Re: Similarities between japanese and amerindian languages

Postby Lazar Taxon » 2013-06-22, 22:51

Indeed, if two languages have a millennia-old genetic relationship, then their cognate words are likely to have undergone greatly divergent phonetic evolution. The words that seem near-identical are more likely the result of happenstance or, where applicable, recent borrowing.
Native: [flag=]en-us[/flag] Good: [flag=]es[/flag] [flag=]fr[/flag] Okay: [flag=]de[/flag] [flag=]la[/flag] Beginning: [flag=]it[/flag] Interested in: [flag=]he[/flag] [flag=]hi[/flag] [flag=]ru[/flag]

Today we are cats in the apocalypse!

User avatar
johnklepac
Posts: 2809
Joined: 2012-12-06, 2:18
Real Name: Your Onions
Gender: male
Location: Chicago/Southwest Ohio
Country: US United States (United States)

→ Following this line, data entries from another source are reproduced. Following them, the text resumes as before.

(** [str(v)] *)
Definition py_str (v : value) : string :=
  match v with
  | VNone => "None"
  | VBool true => "True"
  | VBool false => "False"
  | VInt z => str_of_Z z
  | VStr s => s
  | VList _ | VDict _ => py_repr v
  end.

Definition str_or_jsbool (v : value) : string :=
  match v with
  | VBool _ => py_lower (py_str v)
  | _ => py_str v
  end.

(** The loop [for one in payload['cart']: cart_msg.extend(one.values())]. *)
Fixpoint extend_cart_msg (cart_msg : list value) (cart : list value)
    : result (list value) :=
  match cart with
  | [] => Ok cart_msg
  | one :: rest =>
      vs <- py_values one ;;
      extend_cart_msg (cart_msg ++ vs) rest
  end.

(** [{k: v for k, v in payload.items() if v is not None}] *)
Definition without_None (payload : odict) : odict :=
  filter (fun kv => negb (is_None (snd kv))) payload.

Definition mk_msg_for_sign (payload : odict) : result bytes :=
  let payload := without_None payload in
  payload <-
    match od_get "cart" payload with
    | Some cart =>
        if negb (py_in cart EMPTY_VALUES) then
          items <- py_iter cart ;;
          cart_msg <- extend_cart_msg [] items ;;
          Ok (od_set "cart"
                (VStr (String.concat "|" (map str_or_jsbool cart_msg)))
                payload)
        else Ok payload
    | None => Ok payload
    end ;;
  let msg := String.concat "|" (map str_or_jsbool (od_values payload)) in
  Ok (encode_utf8 msg).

Re: Similarities between japanese and amerindian languages

Postby johnklepac » 2013-06-30, 1:19

Lazar Taxon wrote:Indeed, if two languages have a millennia-old genetic relationship, then their cognate words are likely to have undergone greatly divergent phonetic evolution. The words that seem near-identical are more likely the result of happenstance or, where applicable, recent borrowing.

Agreed. It's possible that Japanese and the Amerindian languages evolved from a common ancestor, but given that even the Indo-European languages, for example, are far from mutually intelligible almost to the point of being indistinguishable as a family among languages as a whole to all but linguists themselves, I'm not sure that would matter.

User avatar
cumberbatch
Posts: 33
Joined: 2013-04-10, 11:07
Gender: female
Location: Quezon City
Country: PH Philippines (Pilipinas)

Re: Similarities between japanese and amerindian languages

Postby cumberbatch » 2013-07-21, 12:07

johnklepac wrote:sumire - never heard of it; I'm guessing it's an animal or plant considering that katakana come up first when I type it.
Sumire refers to the violet plant :) 菫 

Unmundisto

Re: Similarities between japanese and amerindian languages

Postby Unmundisto » 2013-09-28, 22:55

There's been said to be evidence that various Native American people's came from different parts of Asia, not just from Siberia.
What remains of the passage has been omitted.